Source records Start Marker

Lemma note_refusal_ok ip now lm : audit_ok lm -> audit_ok (note_refusal ip now lm).1.
Proof.
  intros (H1 & H2 & H3). unfold note_refusal. cbv zeta.
  destruct (alookup ip (lm_audited lm)) as [t|] eqn:E; [destruct (flt (fsub now t) WINDOW_SECONDS)|].
  { split_and!; [done..|]. simpl. intros ip' n. rewrite lookup_insert_Some.
    intros [[<- <-]|[_ Hl]]; [|by apply H3]. split; [|by eapply alookup_fst].
    destruct (lm_unrecorded lm !! ip) as [m|] eqn:Em; simpl; [apply H3 in Em; lia|lia]. }
  all: pose proof (drop_oldest_ok (apop ip (lm_audited lm) ++ [(ip, now)]) (delete ip (lm_unrecorded lm))) as Hd.
  all: destruct (drop_oldest _ _) as [aud unrec]; apply Hd.
  all: try (rewrite map_app; apply NoDup_app; split_and!;
    [by apply apop_nodup|intros x [_ Hx]%apop_fst Hx'; apply list_elem_of_singleton in Hx'; done|apply NoDup_singleton]).
  all: intros ip' n [Hne Hl]%lookup_delete_Some; destruct (H3 ip' n Hl) as [Hp Hin]; split; [done|];
    rewrite map_app, elem_of_app; left; by apply apop_fst.
Qed.

Lemma dispatch_audit_ok lm req now : audit_ok lm -> audit_ok (dispatch lm req now).1.
Proof.
  intros H. unfold dispatch. destruct (exempt req); [done|]. cbv zeta.
  destruct (_ >=? _); [|done]. destruct (str_eqb _ SENSOR_PUSH_PATH); [|done].
  match goal with |- context [note_refusal ?ip ?n ?lm] =>
    pose proof (note_refusal_ok ip n lm) as Hn; destruct (note_refusal ip n lm) end.
  by apply Hn.
Qed.

(** ** Accounting for refused sensor pushes *)

Definition pending (lm : limiter) (ip : string) : Z := default 0 (lm_unrecorded lm !! ip).

(** The refusals the audit rows of one response stand for, and whether it
    refused a push, for the source [ip]. *)
Definition recorded1 (ip : string) (req : request) (r : response) : Z :=
  match r with
  | TooManyRequests _ (Some coalesced) => if str_eqb (client_ip req) ip then 1 + coalesced else 0
  | _ => 0
  end.

Definition refused1 (ip : string) (req : request) (r : response) : Z :=
  match r with
  | TooManyRequests _ _ =>
      if str_eqb (client_ip req) ip && str_eqb (rq_path req) SENSOR_PUSH_PATH then 1 else 0
  | Forwarded => 0
  end.

Fixpoint tally (f : request -> response -> Z) (reqs : list (request * Q)) (rs : list response) : Z :=
  match reqs, rs with
  | (req, _) :: reqs, r :: rs => f req r + tally f reqs rs
  | _, _ => 0
  end.

(** The sources with an audit entry are among [X]. *)
Definition sources_in (X : gset string) (lm : limiter) : Prop :=
  forall ip, ip ∈ map fst (lm_audited lm) -> ip ∈ X.

Lemma nodup_size (X : gset string) l : NoDup l -> (forall x, x ∈ l -> x ∈ X) -> (length l <= size X)%nat.
Proof.
  intros Hn Hl. rewrite <- (size_list_to_set (C := gset string) l) by done.
  apply subseteq_size. intros x Hx%elem_of_list_to_set. auto.
Qed.

Lemma drop_oldest_sub aud unrec k n :
  (drop_oldest aud unrec).2 !! k = Some n -> unrec !! k = Some n.
Proof.
  revert unrec. induction aud as [|[o t] aud IH]; intros unrec; cbn [drop_oldest]; [done|].
  destruct (_ <? _)%nat; [|done]. intros [_ H]%IH%lookup_delete_Some. done.
Qed.

Lemma drop_oldest_fst aud unrec : forall ip, ip ∈ map fst (drop_oldest aud unrec).1 -> ip ∈ map fst aud.
Proof.
  revert unrec. induction aud as [|[o t] aud IH]; intros unrec ip; cbn [drop_oldest]; [done|].
  destruct (_ <? _)%nat; [|done]. intros H%IH. simpl. by right.
Qed.

Lemma drop_oldest_few aud unrec : (length aud <= MAX_AUDIT_SOURCES)%nat -> drop_oldest aud unrec = (aud, unrec).
Proof. destruct aud as [|[o t] aud]; intros H; cbn [drop_oldest]; [done|]. by rewrite (proj2 (Nat.ltb_ge _ _) H). Qed.

(** One refusal: it is recorded now, with what was pending, or left pending. *)
Lemma note_refusal_accounts X src now lm ip :
  audit_ok lm -> sources_in X lm -> src ∈ X ->
  let '(lm', audit) := note_refusal src now lm in
  let rec := match audit with Some c => if str_eqb src ip then 1 + c else 0 | None => 0 end in
  let one := if str_eqb src ip then 1 else 0 in
  sources_in X lm' /\ rec + pending lm' ip <= pending lm ip + one
  /\ ((size X <= MAX_AUDIT_SOURCES)%nat -> rec + pending lm' ip = pending lm ip + one).
Proof.
  intros (H1 & H2 & H3) HX Hsrc. unfold note_refusal. cbv zeta.
  destruct (match alookup src (lm_audited lm) with Some t => _ | None => _ end).
  - unfold pending. simpl. split; [done|]. destruct (str_eqb src ip) eqn:E.
    + apply str_eqb_eq in E as <-. rewrite lookup_insert_eq. simpl. lia.
    + apply str_eqb_neq in E. rewrite lookup_insert_ne by done. lia.
  - set (aud := apop src (lm_audited lm) ++ [(src, now)]). set (unrec := delete src (lm_unrecorded lm)).
    assert (Haud : forall ip, ip ∈ map fst aud -> ip ∈ X).
    { intros ip'. unfold aud. rewrite map_app, elem_of_app. intros [[Hin _]%apop_fst|Hin]; [by apply HX|].
      apply list_elem_of_singleton in Hin. by subst. }
    pose proof (drop_oldest_fst aud unrec) as Hf. pose proof (drop_oldest_sub aud unrec ip) as Hs.
    pose proof (drop_oldest_few aud unrec) as Hfew.
    assert (Hlen : (length aud <= size X)%nat).
    { rewrite <- (length_map fst). apply nodup_size; [|done]. unfold aud. rewrite map_app.
      apply NoDup_app. split_and!; [by apply apop_nodup| |apply NoDup_singleton].
      intros x [_ Hx]%apop_fst Hx'. by apply list_elem_of_singleton in Hx'. }
    destruct (drop_oldest aud unrec) as [aud' unrec']. simpl in *. unfold pending. simpl.
    split; [by intros ip' Hip%Hf; apply Haud|].
    assert (Hdel : (if str_eqb src ip then 1 + default 0 (lm_unrecorded lm !! src) else 0) + default 0 (unrec !! ip)
                   = default 0 (lm_unrecorded lm !! ip) + if str_eqb src ip then 1 else 0).
    { unfold unrec. destruct (str_eqb src ip) eqn:E.
      - apply str_eqb_eq in E as <-. rewrite lookup_delete_eq. simpl. lia.
      - apply str_eqb_neq in E. rewrite lookup_delete_ne by done. lia. }
    rewrite <- Hdel. split.
    + destruct (unrec' !! ip) as [n|]; [by rewrite (Hs n eq_refl)|]. simpl.
      destruct (unrec !! ip) as [n|] eqn:En; simpl; [|lia]. unfold unrec in En.
      apply lookup_delete_Some in En as [_ En]. apply H3 in En. lia.
    + intros Hsmall. assert (E : (aud', unrec') = (aud, unrec)) by (apply Hfew; lia). by injection E as -> ->.
Qed.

Source records End Marker

Assignment: The answer must consist of every line from the entries above that contains "response".

Exercise solution:
(** The refusals the audit rows of one response stand for, and whether it
Definition recorded1 (ip : string) (req : request) (r : response) : Z :=
Definition refused1 (ip : string) (req : request) (r : response) : Z :=
Fixpoint tally (f : request -> response -> Z) (reqs : list (request * Q)) (rs : list response) : Z :=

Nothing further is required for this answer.